#### EXERCISE AIM:
Locate the string "eapply" throughout the material and copy every line in which it occurs.

---------- THE DATA ----------

(** The headers of a message to a server of the given method. *)
Lemma message_headers_ok c message extra m : client_ok c -> Forall (extra_ok message) extra ->
  get_or_null message "method" = JStr m -> is_header_safe m = true ->
  (forall params meta', get_or_null message "params" = JObj params -> get_or_null params "_meta" = JObj meta' ->
     mc_legacy c = false /\ get_or_null meta' (META_PREFIX +:+ "protocolVersion") = JStr (version_or_modern c)) ->
  sent_ok (MkSent message (message_headers c message extra) (dmem message "id")).
Proof.
  intros Hc Hx Hm Hsafe Hmeta. pose proof (supported_safe _ (version_or_modern_supported c Hc)) as Hv.
  set (P h := header_ok h /\ mirrors_argument message h).
  assert (forall k v, startswith PARAM_PREFIX k = false -> header_token k = true -> is_header_safe v = true -> P (k, v)) as HP.
  { intros k v Hk Ht Hs. split; [by split|by apply fixed_mirrors]. }
  unfold message_headers. rewrite Hm.
  set (h1 := if negb (mc_legacy c) then _ else _).
  assert (Forall P h1 /\ dget h1 "Mcp-Method" = Some m /\ dget h1 "Mcp-Name" = None /\
    (mc_legacy c = false -> dget h1 "MCP-Protocol-Version" = Some (version_or_modern c))) as (F1 & G1 & N1 & V1).
  { assert (Forall P [("Mcp-Method", m)]) as F0 by (constructor; [by apply HP|constructor]).
    subst h1. destruct (mc_legacy c) eqn:El; cbn [negb].
    - destruct (mc_version c) as [[|a v]|] eqn:Ev; [by split_and!| |by split_and!]. destruct (mc_legacy_ready c); [|by split_and!].
      split_and!; [|done..]. apply Forall_dset; [done|]. apply HP; [done..|]. apply supported_safe. by apply (co_version _ Hc).
    - split_and!; [|done..]. apply Forall_dset; [done|]. by apply HP. }
  set (h2 := match dget NAMED_METHODS m with Some _ => _ | None => _ end).
  assert (Forall P h2 /\ dget h2 "Mcp-Method" = Some m /\ dget h2 "MCP-Protocol-Version" = dget h1 "MCP-Protocol-Version" /\
    (forall params name, m = "tools/call" -> get_or_null message "params" = JObj params -> get_or_null params "name" = JStr name ->
       dget h2 "Mcp-Name" = Some (header_value name))) as (F2 & G2 & V2 & N2).
  { subst h2. destruct (dget NAMED_METHODS m) as [key|] eqn:Ek; [|split_and!; [done..|]; intros params name ->; done].
    destruct (get_or_null message "params") as [| | | | | |params] eqn:Ep; try (split_and!; [done..|]; intros params' name' _ Hp'; discriminate Hp').
    destruct (get_or_null params key) as [| | | |name| |] eqn:En;
      try (split_and!; [done..|]; intros params' name' -> [= <-] Hn'; injection Ek as <-; rewrite Hn' in En; discriminate En).
    split_and!.
    - apply Forall_dset; [done|]. apply HP; [done..|]. apply header_value_safe.
    - by rewrite dget_dset_ne.
    - by rewrite dget_dset_ne.
    - intros params' name' -> [= <-] Hn'. injection Ek as <-. rewrite Hn' in En. injection En as <-. by rewrite dget_dset_eq. }
  assert (Forall P (update_all h2 extra)) as F3.
  { apply Forall_update_all; [done|]. eapply Forall_impl; [exact Hx|]. by intros h (? & ? & _). }
  split; cbn [sn_message sn_headers sn_expects_reply].
  - eapply Forall_impl; [exact F3|]. by intros h [? _].
  - exists m. split; [done|]. by rewrite (dget_update_all _ _ _ (extra_other _ _ "Mcp-Method" eq_refl Hx)).
  - intros params name Hm' Hp Hn. rewrite Hm in Hm'. injection Hm' as ->. rewrite (dget_update_all _ _ _ (extra_other _ _ "Mcp-Name" eq_refl Hx)).
    rewrite (N2 params name eq_refl Hp Hn). cbn. by rewrite decode_header_value.
  - intros params meta' Hp Hme. destruct (Hmeta params meta' Hp Hme) as [Hl Hver]. exists (version_or_modern c). split; [done|].
    rewrite (dget_update_all _ _ _ (extra_other _ _ "MCP-Protocol-Version" eq_refl Hx)), V2. by apply V1.
  - eapply Forall_impl; [exact F3|]. by intros h [_ ?].
  - done.
Qed.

----------

#### ANSWER BOX:
  { apply Forall_update_all; [done|]. eapply Forall_impl; [exact Hx|]. by intros h (? & ? & _). }
  - eapply Forall_impl; [exact F3|]. by intros h [? _].
  - eapply Forall_impl; [exact F3|]. by intros h [_ ?].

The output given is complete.